Oscar Wilde wrote comedies and lived tragedies. A genius set upon by devils, he feared impending catastrophe both before and after prison. Pitiful rather than stoical – he compared himself to the mythical flayed Marsyas – always confused and contradictory, he propelled himself into a series of self-inflicted disasters. The embodiment of a Nietzschean eternal recurrence and Freudian repetition-compulsion, he could not help reproducing the fatal pattern of his former life.
Nicholas Frankel’s readable, but mainly familiar, account of Wilde’s last three post-prison years (1897-1900) closely follows – often using the same quotes – Richard Ellmann’s more stylish and incisive biography of 1988. But it is difficult to surpass his brilliant predecessor. Frankel lapses into lazy clichés and is tediously repetitive, even in the same paragraph. He claims that the French production of Salomé led to Wilde’s more humane treatment in prison, but since the play was banned in England it would not have enhanced his reputation. Opposing the sound judgement of W. B. Yeats and Seamus Heaney, Frankel defends a particularly awful stanza in The Ballad of Reading Gaol. He devotes 30 pages to this poem, but fails to see the fatal flaw in Wilde’s argument. Although his crime and punishment were quite different, Wilde emphasised his own martyrdom by equating himself with the guilty and executed wife‑killer.
Wilde’s infatuation with Lord Alfred Douglas had led to his conviction for “gross indecency” and to two years of strictly enforced hard labour, cruelly combined with solitary confinement, disgusting food and persistent sickness. One cannot blame the old satyr for wanting to have a good time with food, drink and sex after his extremely harsh punishment, but it is impossible to admire – as Frankel does – his self-immolating hedonism and irrational return to the man he had once wanted to kill for ruining his life.
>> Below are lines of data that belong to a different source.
Lemma save_state_spec db st prev S :
  no_collision st S -> compressor_inv db st -> (counter db < u64_max)%Z -> state_ok S ->
  room_for st prev S ->
  exists r db' st', save_state debug calculate_hash 4 db st prev S = Done (r, db', st') /\
    compressor_inv db' st' /\ holds st' (new_hash r) S.
Proof.
  intros Hinj I Hc HS Hr. unfold save_state. set (hs := calculate_hash (iter S)).
  pose proof (shortstatehash_spec db hs (proj1 I) Hc) as Hsh.
  pose proof I as (Is & Ck & T & K).
  destruct (load_parents_spec st prev S Ck Hr) as (parents & st1 & Eload & Es & Hk & Sp & Wp & Bp).
  assert (match head parents with
          | Some i => (S ∖ full_state i, full_state i ∖ S)
          | None => (S, ∅)
          end = (S ∖ top_full parents, top_full parents ∖ S)) as Ed.
  { destruct parents as [|i l]; cbn; [f_equal; set_solver|done]. }
  destruct (statehash_shortstatehash db !! hs) as [v|] eqn:Ev.
  - destruct Hsh as (s & -> & Hs & ->). cbn [from_short mbind outcome_bind].
    destruct (T hs _ Ev) as (s' & S' & Esb & Ehs & Hs' & Hh).
    apply u64_to_be_inj in Esb as <-; [|done..]. symmetry in Ehs. apply (Hinj s S' Hh) in Ehs as ->.
    case_decide; [by eexists _, _, _|]. rewrite Eload. cbn [from_short mbind outcome_bind]. rewrite Ed.
    eexists _, _, _. split; [done|]. assert (holds st1 s S) as Hh1 by (unfold holds in *; by rewrite Es).
    split; [|done]. split_and!; [done..| |].
    + intros hs' v' (x & X & ? & ? & ? & ?)%T. exists x, X. unfold holds. by rewrite Es.
    + intros k. rewrite Es. apply K.
  - destruct Hsh as (db' & -> & I' & Ec & Et). cbn [from_short mbind outcome_bind].
    pose proof (next_fresh db st I Hc) as Hf.
    rewrite decide_False.
    2: { intros <-. destruct (proj2 Hr _ eq_refl) as (l & R & Hl & _).
         destruct (holds_stored st (counter db + 1) (top_full l)) as [v Hv]; [by exists l|congruence]. }
    rewrite Eload. cbn [from_short mbind outcome_bind]. rewrite Ed. cbn [mbind outcome_bind]. rewrite Es.
    destruct (save_from_diff_spec debug parents (statediff st) (counter db + 1)
                (S ∖ top_full parents) (top_full parents ∖ S) 2 S) as (t' & -> & Hsv); try done.
    + destruct Is as (Hu & _). width_lia.
    + destruct Is as (Hu & _). width_lia.
    + intros e He. apply HS. set_solver.
    + intros e He. apply (wf_full_ok parents Wp). set_solver.
    + apply layer_of_difference.
    + cbn [from_short mbind outcome_bind]. eexists _, _, _. split; [done|]. cbn [new_hash].
      eapply compressor_inv_save; [done..| |done|done|done].
      intros hs' v'. rewrite Et, lookup_insert. case_decide; [|by right]. intros [= <-]. by left.
Qed.

End save_state.

Lemma compress_parse k e :
  is_u64 k -> is_u64 e -> parse_compressed_state_event (compress_state_event k e) = Done (k, e).
Proof.
  intros Hk He. unfold parse_compressed_state_event, compress_state_event.
  assert (length (u64_to_be_bytes k) = 8) as Hl by apply length_u64_to_be.
  rewrite (take_app_length' (u64_to_be_bytes k) (u64_to_be_bytes e) 8) by done.
  rewrite (drop_app_length' (u64_to_be_bytes k) (u64_to_be_bytes e) 8) by done.
  by rewrite !Bytes.u64_from_u8_be.
Qed.

(** ** Claims *)

Section claims.
Context (debug : bool) `{LruCache Z ShortStateInfoVec} (calculate_hash : list bytes -> bytes).

(** A difference reads back as it was saved: parent, added and removed
    entries, provided no entry has short state key 0 (the number that marks the
    start of the removed entries and that the counter never hands out). *)
Theorem statediff_roundtrip t h d :
  diff_ok d -> get_statediff debug (save_statediff t h d) h = Done d.
Proof. apply get_statediff_saved. Qed.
Douglas – his corrupt copain, gilded pillar of infamy and devil in his flesh – was beautiful but superficial, selfish and treacherous. He leeched off Wilde, competed with him for boys, rejected him when he was weakened by illness and incited Wilde to destroy himself to prove his loyalty and love. Ellmann condemned Douglas’ “greed, rage and cruelty”. Frankel’s attempt to rehabilitate the loathsome Douglas and make him more sympathetic is not at all convincing.
Wilde’s last years included humiliating poverty, begging for money and living in miserable hotel rooms. As George Orwell wrote of the decadent artists in Cyril Connolly’s The Rock Pool, he spent on sodomy what he gained by sponging. But Wilde was still capable of witty remarks. He said that his youthful “guide” in Rome knew nothing about the city and had other more pressing responsibilities. In Genoa, he lived on 10 francs a day, “boy compris”. He claimed at the end to be “dying above his means”.
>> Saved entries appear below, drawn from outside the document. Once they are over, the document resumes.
(* ===== verification/AuthChain.v ===== *)
(** * Auth chains

    Models [src/service/rooms/auth_chain/mod.rs] and [data.rs]: the set of all
    auth ancestors of some events, as sorted short event ids, computed by a
    breadth-first walk per event and cached per event (in memory and in the
    database) and per group of events (in memory).

    What the component needs of the short id service is the class [ShortIds];
    the service of [Short] is the instance [short_service].  The timeline's
    [get_pdu] is the map [pdus].  Concurrent work ([broad_and_then]) runs one
    item after the other in an order chosen by the [Schedule]. *)

From stdpp Require Import prelude gmap strings list sorting relations.
From Stdlib Require Import ZArith Lia.
From Stdlib Require Import Strings.Byte.
From S2P Require Import Prelude MachineInt DbCodec Matrix ToyRuma Short.

Inductive ChainError := Forbidden (event_id : string).

Abbreviation chain_cache := (LruCache (list Z) (list Z)).

(** ** What the short id service promises *)

(** Requests for several events, one after the other. *)
Definition number_all {ids} (get_or_create : ids -> string -> outcome ChainError (Z * ids))
    (i : ids) (es : list string) : outcome ChainError (list Z * ids) :=
  try_fold (fun '(ss, i) e => '(s, i) ← get_or_create i e; Done (ss ++ [s], i)) ([], i) es.

Class ShortIds := {
  ids : Type;
  ids_ok : ids -> Prop;
  id_ok : string -> Prop;                                   (** valid event ids *)
  lookup_id : ids -> string -> option Z;
  event_of : ids -> Z -> option string;
  get_or_create_id : ids -> string -> outcome ChainError (Z * ids);
  multi_get_or_create : ids -> list string -> outcome ChainError (list Z * ids);
  free : ids -> Z;                                          (** numbers left *)
  lookup_id_u64 : forall i a s, ids_ok i -> lookup_id i a = Some s -> is_u64 s;
  event_of_lookup : forall i a s, ids_ok i -> lookup_id i a = Some s -> event_of i s = Some a;
  get_or_create_known : forall i a s, ids_ok i -> lookup_id i a = Some s ->
    get_or_create_id i a = Done (s, i);
  get_or_create_new : forall i a, ids_ok i -> id_ok a -> lookup_id i a = None -> (0 < free i)%Z ->
    exists s i', get_or_create_id i a = Done (s, i') /\ ids_ok i' /\ free i' = (free i - 1)%Z /\
      lookup_id i' a = Some s /\ forall b, b <> a -> lookup_id i' b = lookup_id i b;
  multi_get_or_create_seq : forall i es, ids_ok i -> NoDup es -> Forall id_ok es ->
    (Z.of_nat (length es) <= free i)%Z ->
    multi_get_or_create i es = number_all get_or_create_id i es }.
Lemma get_shorteventid_u64 db e id : short_inv db -> get_shorteventid debug db e = Done id -> is_u64 id.
Proof. intros Hi. rewrite get_shorteventid_spec by done. by intros [_ ?]. Qed.

Lemma in_state_map db S m ty sk e :
  short_inv db -> entries_of S m -> utf8_valid ty = true -> utf8_valid sk = true ->
  in_state db S ty sk e <-> exists k id, get_shortstatekey debug db ty sk = Done k /\
    get_shorteventid debug db e = Done id /\ m !! k = Some id.
Proof.
  intros Hi He Ht Hsk. split; intros (k & id & Ek & Ee & Hin); exists k, id; (split_and!; [done..|]).
  - apply He in Hin as (k2 & id2 & Em & Ec). destruct (proj2 He k2 id2 Em) as (? & _ & ?).
    apply compress_inj in Ec as [<- <-]; eauto using get_shorteventid_u64, get_shortstatekey_u64.
  - apply He. eauto.
Qed.

Lemma get_shorteventid_inj db e e' id :
  short_inv db -> get_shorteventid debug db e = Done id -> get_shorteventid debug db e' = Done id -> e = e'.
Proof.
  intros Hi He He'. pose proof (get_eventid_spec debug _ _ _ Hi He) as G.
  rewrite (get_eventid_spec debug _ _ _ Hi He') in G. by injection G.
Qed.

Lemma get_shortstatekey_inj db ty sk ty' sk' k :
  short_inv db -> utf8_valid ty = true -> utf8_valid sk = true -> utf8_valid ty' = true -> utf8_valid sk' = true ->
  get_shortstatekey debug db ty sk = Done k -> get_shortstatekey debug db ty' sk' = Done k -> (ty, sk) = (ty', sk').
Proof.
  intros Hi Ht Hs Ht' Hs' Hk Hk'. pose proof (get_statekey_spec debug _ _ _ _ Hi Ht Hs Hk) as G.
  rewrite (get_statekey_spec debug _ _ _ _ Hi Ht' Hs' Hk') in G. by injection G as -> ->.
Qed.

Lemma state_get_id_holds w h S ty sk e st :
  short_inv (globals w) -> cache_ok debug st -> holds debug st h S -> known_state (globals w) S ->
  utf8_valid (type_text ty) = true -> utf8_valid sk = true ->
  (state_get_id debug 4 w h ty sk st).1 = Done e <-> in_state (globals w) S (type_text ty) sk e.
Proof.
  intros Hi Hc Hh (m & He & Hn) Ht Hsk. rewrite (in_state_map _ _ m) by done. unfold state_get_id.
  destruct (get_shortstatekey debug (globals w) (type_text ty) sk) as [k|err| |] eqn:Ek.
  2-4: unfold state_get_shortid, mbind, eff_bind, lift_eff; rewrite Ek; cbn; split;
    [done|intros (? & ? & ? & _); congruence].
  pose proof (get_shortstatekey_u64 _ _ _ _ Hi Ht Hsk Ek) as Hk.
  destruct (state_get_shortid_holds w h S m ty sk k st Hc Hh He Ek Hk) as (st' & _ & Eg).
  unfold mbind, eff_bind. rewrite Eg. destruct (m !! k) as [id|] eqn:Em; cbn.
  - destruct (Hn k id Em) as (_ & e' & Ee'). rewrite (get_eventid_spec debug _ e' id) by done. cbn. split.
    + intros [= <-]. eauto.
    + intros (k' & id' & [= <-] & Ee & ?). f_equal. eapply get_shorteventid_inj; [done..|]. by simplify_eq.
  - split; [done|]. intros (k' & id' & [= <-] & _ & ?). congruence.
Qed.

End reading.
Wilde’s famous declaration that his pursuit of male prostitutes “was like feasting with panthers, the danger was half the excitement” must be taken literally. He was sexually aroused by risks and danger, by exposure and disaster. Unreformed by prison, he remained unrepentant and fascinated by destruction. Driven by guilt about his homosexuality and the damage that he had inflicted on his long-suffering wife and young sons, he felt the need to punish himself. In this tragic scenario, Douglas was the secret sharer of his doom.
Jeffrey Meyers has recently published Robert Lowell in Love and The Mystery of the Real: Conversations with Alex Colville (both 2016).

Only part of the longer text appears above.